FAQ about confidence scores
What is the confidence score (confidence score)?
The confidence scores (also called bases trust information or confidence values) is a number assigned to each base in chromatogram that shows how much
that base is trusted. A small confidence score means that the predicted base can’t be trusted too much (the base caller may be wrong). The confidence score can
have any value from 0 to 100. A high confidence score
means that the base can be trusted. By default DNA Baser considers a base untrusted if its confidence score is under 25-30.
How important is the confidence score for DNA Baser Sequence Assembler?
DNA Baser Sequence Assembler is the only software on the market that automates the sequence assembly process reducing the required time
with about 1000%.
In order to generate high quality/trustable contigs WITHOUT any human intervention, DNA Baser Sequence Assembly relies on the confidence score (confidence score) information assigned to each
base as follows:
Usually bases of low quality are gathered at the ends of your samples. These clusters of low quality bases are called untrusted regions. When performing
sequence assembly or other DNA sequence analysis, the user have to manually cut
out (trim) those bases from samples, else the assembly may be very poor (too many ambiguities) or even wrong. This is a time consuming process!
DNA Baser Sequence Assembler can automatically trim the untrusted regions before it assembles
2) During sequence assembly, if an ambiguity is encountered, DNA Baser Sequence Assembler will use the confidence score information
to automatically correct the ambiguity for you.
If the confidence score information is missing, DNA Baser will not
automatically trim the untrusted regions. In this case the user will have to inpect the contig an check if the suggestions made by DNA Baser are correct.
Which are the formats that can store confidence score information?
Only SCF and ABI sample file types can store confidence score information. FASTA, SEQ and TXT files cannot store this information.
If I have ABI or SCF files, it means implicitly they contain confidence score?
Not necessarily. If your sequencing machine is set to generate SCF files, those files will certainly (99.9%) contain confidence score information. If your sequencing machine is set to generate
ABI chromatogram files, then in some cases the generated chromatogram files may not contain confidence score (confidence score) information. However, your technician can fix this easily by setting the
machine to store confidence scores in your ABI chromatogram files.
What to do in case your ABI files do not have confidence score filed included?

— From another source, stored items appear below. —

(** [x.keys()]. *)
Definition keys (x : json) : result (list str) :=
  match x with
  | JObj d => Ok (map fst d)
  | _ => Raise AttributeError
  end.

(** [d.get(key, default)]. *)
Fixpoint dict_get (d : list (str * json)) (key : str) (default : json) : json :=
  match d with
  | [] => default
  | (k, v) :: d' => if str_eqb k key then v else dict_get d' key default
  end.

Definition get (x : json) (key : str) (default : json) : json :=
  match x with
  | JObj d => dict_get d key default
  | _ => default
  end.

Definition mem (k : str) (l : list str) : bool := existsb (str_eqb k) l.

(** [DictWriter._dict_to_list] with [extrasaction="raise"] and
    [restval=""]. *)
Definition _dict_to_list (fieldnames : list str) (rowdict : json)
  : result (list json) :=
  (ks <- keys rowdict ;;
   let wrong_fields := filter (fun k => negb (mem k fieldnames)) ks in
   match wrong_fields with
   | _ :: _ => Raise ValueError
   | [] => Ok (map (fun key => get rowdict key (JStr [])) fieldnames)
   end)%result.

(** Whether [row] is a mapping all of whose keys are among [fieldnames]. *)
Definition keys_within (fieldnames : list str) (row : json) : bool :=
  match row with
  | JObj d => forallb (fun k => mem k fieldnames) (map fst d)
  | _ => false
  end.

Definition is_JObj (v : json) : bool :=
  match v with JObj _ => true | _ => false end.

(** Whether [str(v)] exists: no integer in [v], at any depth, has more
    digits than the limit. *)
Fixpoint renderable (v : json) : bool :=
  match v with
  | JInt z => int_fits z
  | JArr l => forallb renderable l
  | JObj d => forallb (fun kv => renderable (snd kv)) d
  | _ => true
  end.

(** The characters of the 7-bit ASCII set. *)
Definition ascii_only (c : char) : bool := (c <? 128)%N.

Section JsonToCsv.

(** [str(v)] for a float, a list or a mapping, which [csv.writer] applies to
    a field that is neither a string nor [None]. *)
Variable py_str : json -> str.

(** The characters the encoding of the output file has: the file is opened
    in text mode with the encoding of the platform and strict errors. *)
Variable encodable : char -> bool.

(** The text of a field as [csv.writer] takes it. *)
Definition field_text (v : json) : str :=
  match v with
  | JStr s => s
  | JNull => []
  | JInt z => str_of_int z
  | JBool true => py "True"
  | JBool false => py "False"
  | _ => py_str v
  end.

(** Whether [writer.writerow] gets the fields into the file: [str] of
    every field exists and the file can encode the record.  Otherwise it
    raises [ValueError] and nothing of the record is written. *)
Definition writable (cells : list json) : bool :=
  forallb renderable cells
  && forallb encodable (writerow (map field_text cells)).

Always use the SCF files instead of ABI files as SCF format always has the confidence score included. If you do not have the SCF files, please instruct your technicians to set the machine to generate
not only ABI files but also SCF files. This is a very simple procedure. All you have to do is to check a checkbox in the machine’s (software) interface. In addition, your technician
can instruct the software to generate ABI file WITH confidence score included.
Why DNA Baser Sequence Assembler does not automatically trim the low quality regions in my chromatograms?
Usually you don't have to manually trim the ambiguous bases (the 'N's) from your sequences. DNA Baser will clean the end automatically for you BUT ONLY IF the confidence scores are included
in the file. SCF files always contain confidence score. ABI files only sometimes have this information included. You can instruct your sequencing machine to always generate ABI files with confidence score included
(you just need to check a checkbox in your machine's interface).
How can I find out if my samples contain information about confidence scores (confidence score)?
With DNA Baser, it is very easy to get this information: double click an ABI/SCF file to open it in DNA Baser. If you see green columns above each base in chromatogram, then your file
has the confidence score field included.
Fig 1. ABI file with confidence score included
Fig 2. ABI file without confidence score included (green bars indicating the quality of each base are missing)
Another way to check the existence of confidence score is to see the properties of a file. Press Control+Enter to see the properties dialog:
If my samples do not contain confidence scores, does it mean that I can’t make a contig?
In most cases, DNA Baser will be able to generate contigs without problems even if your samples does not contain confidence score field. However, in some very rare cases (especially when your samples
are extremely poor), DNA Baser may not succeed in createing contig. In this case, you must manually trim the untrusted ends of your samples/chromatograms.
Can I mix ABI and SCF files?
Sure. You can assemble ABI, SCF, FASTA, SEQ files together.
Can I mix samples containing confidence score with samples that do not contain confidence score (like SCF and FASTA)?
Yes. However, DNA Baser will create the contig in non-confidence score mode. It may be better to totally remove that file from contig than to use it. See the table below:
How many files contain confidence score info?
Contig will be done in:
confidence score mode
non-confidence score mode
non-confidence score mode
In rare situations, DNA Baser generates poor contigs. Why?
Because your files contain no confidence score information. You may need to trim the untrusted regions manually.